Your objective: Exactly as they appear below, repeat the lines from the one with "(** [fs] is what" through the one with "(** ** What is still to be received *)", and no others.

Information provided:
↓↓↓
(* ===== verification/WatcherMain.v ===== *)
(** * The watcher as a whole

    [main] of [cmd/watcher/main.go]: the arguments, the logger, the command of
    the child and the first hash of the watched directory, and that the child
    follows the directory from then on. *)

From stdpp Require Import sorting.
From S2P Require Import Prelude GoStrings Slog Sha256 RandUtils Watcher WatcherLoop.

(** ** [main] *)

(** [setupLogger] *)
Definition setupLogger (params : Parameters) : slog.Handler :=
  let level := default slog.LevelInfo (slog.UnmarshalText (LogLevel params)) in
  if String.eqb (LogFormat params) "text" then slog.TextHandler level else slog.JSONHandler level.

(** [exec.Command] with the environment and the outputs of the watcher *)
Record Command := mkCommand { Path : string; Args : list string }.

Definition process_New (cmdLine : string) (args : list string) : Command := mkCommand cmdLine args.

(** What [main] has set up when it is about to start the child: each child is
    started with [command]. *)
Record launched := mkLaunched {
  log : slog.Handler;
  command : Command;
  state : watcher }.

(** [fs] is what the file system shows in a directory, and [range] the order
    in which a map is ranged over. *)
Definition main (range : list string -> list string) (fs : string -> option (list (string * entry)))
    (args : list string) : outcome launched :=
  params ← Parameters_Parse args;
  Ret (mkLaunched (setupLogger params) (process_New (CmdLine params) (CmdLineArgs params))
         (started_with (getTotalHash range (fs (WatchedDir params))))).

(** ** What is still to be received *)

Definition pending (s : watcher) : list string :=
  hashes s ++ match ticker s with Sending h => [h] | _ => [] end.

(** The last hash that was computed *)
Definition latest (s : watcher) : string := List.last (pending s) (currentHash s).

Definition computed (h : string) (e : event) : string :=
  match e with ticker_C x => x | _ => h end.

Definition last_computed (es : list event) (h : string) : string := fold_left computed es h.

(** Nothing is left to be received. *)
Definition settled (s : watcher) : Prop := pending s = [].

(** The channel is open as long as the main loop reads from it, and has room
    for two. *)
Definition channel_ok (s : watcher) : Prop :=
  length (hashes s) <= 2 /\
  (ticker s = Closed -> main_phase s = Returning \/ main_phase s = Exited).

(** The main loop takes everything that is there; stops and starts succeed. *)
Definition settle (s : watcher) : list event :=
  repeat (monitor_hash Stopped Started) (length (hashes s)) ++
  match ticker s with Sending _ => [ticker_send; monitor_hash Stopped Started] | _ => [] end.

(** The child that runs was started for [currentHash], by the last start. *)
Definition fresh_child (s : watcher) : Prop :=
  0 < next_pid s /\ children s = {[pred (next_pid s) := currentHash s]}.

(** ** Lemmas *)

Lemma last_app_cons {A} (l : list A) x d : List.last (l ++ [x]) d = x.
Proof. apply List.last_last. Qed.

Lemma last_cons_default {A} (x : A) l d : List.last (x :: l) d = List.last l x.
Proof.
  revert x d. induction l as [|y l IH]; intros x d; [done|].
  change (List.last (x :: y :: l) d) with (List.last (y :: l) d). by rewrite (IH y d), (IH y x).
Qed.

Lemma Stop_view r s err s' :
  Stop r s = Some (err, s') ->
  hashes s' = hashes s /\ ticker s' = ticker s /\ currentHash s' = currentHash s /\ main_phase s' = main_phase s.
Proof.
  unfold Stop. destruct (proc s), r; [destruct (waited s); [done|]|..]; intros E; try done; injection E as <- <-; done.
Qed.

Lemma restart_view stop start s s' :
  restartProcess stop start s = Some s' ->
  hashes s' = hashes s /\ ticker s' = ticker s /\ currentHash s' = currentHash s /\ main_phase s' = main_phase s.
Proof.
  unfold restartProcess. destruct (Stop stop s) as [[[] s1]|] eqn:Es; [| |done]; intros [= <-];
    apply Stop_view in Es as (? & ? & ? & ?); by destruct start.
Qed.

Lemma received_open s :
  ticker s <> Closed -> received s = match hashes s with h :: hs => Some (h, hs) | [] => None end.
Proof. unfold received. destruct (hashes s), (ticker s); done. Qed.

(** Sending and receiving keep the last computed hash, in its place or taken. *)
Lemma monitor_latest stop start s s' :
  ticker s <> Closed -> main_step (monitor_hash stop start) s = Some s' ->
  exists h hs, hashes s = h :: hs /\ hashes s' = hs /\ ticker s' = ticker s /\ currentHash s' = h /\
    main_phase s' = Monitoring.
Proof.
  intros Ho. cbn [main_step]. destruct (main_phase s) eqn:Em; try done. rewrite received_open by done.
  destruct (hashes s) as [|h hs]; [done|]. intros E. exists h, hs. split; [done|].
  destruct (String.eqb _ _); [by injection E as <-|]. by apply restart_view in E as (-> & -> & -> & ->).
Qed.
↑↑↑
Task output:
(** [fs] is what the file system shows in a directory, and [range] the order
    in which a map is ranged over. *)
Definition main (range : list string -> list string) (fs : string -> option (list (string * entry)))
    (args : list string) : outcome launched :=
  params ← Parameters_Parse args;
  Ret (mkLaunched (setupLogger params) (process_New (CmdLine params) (CmdLineArgs params))
         (started_with (getTotalHash range (fs (WatchedDir params))))).

(** ** What is still to be received *)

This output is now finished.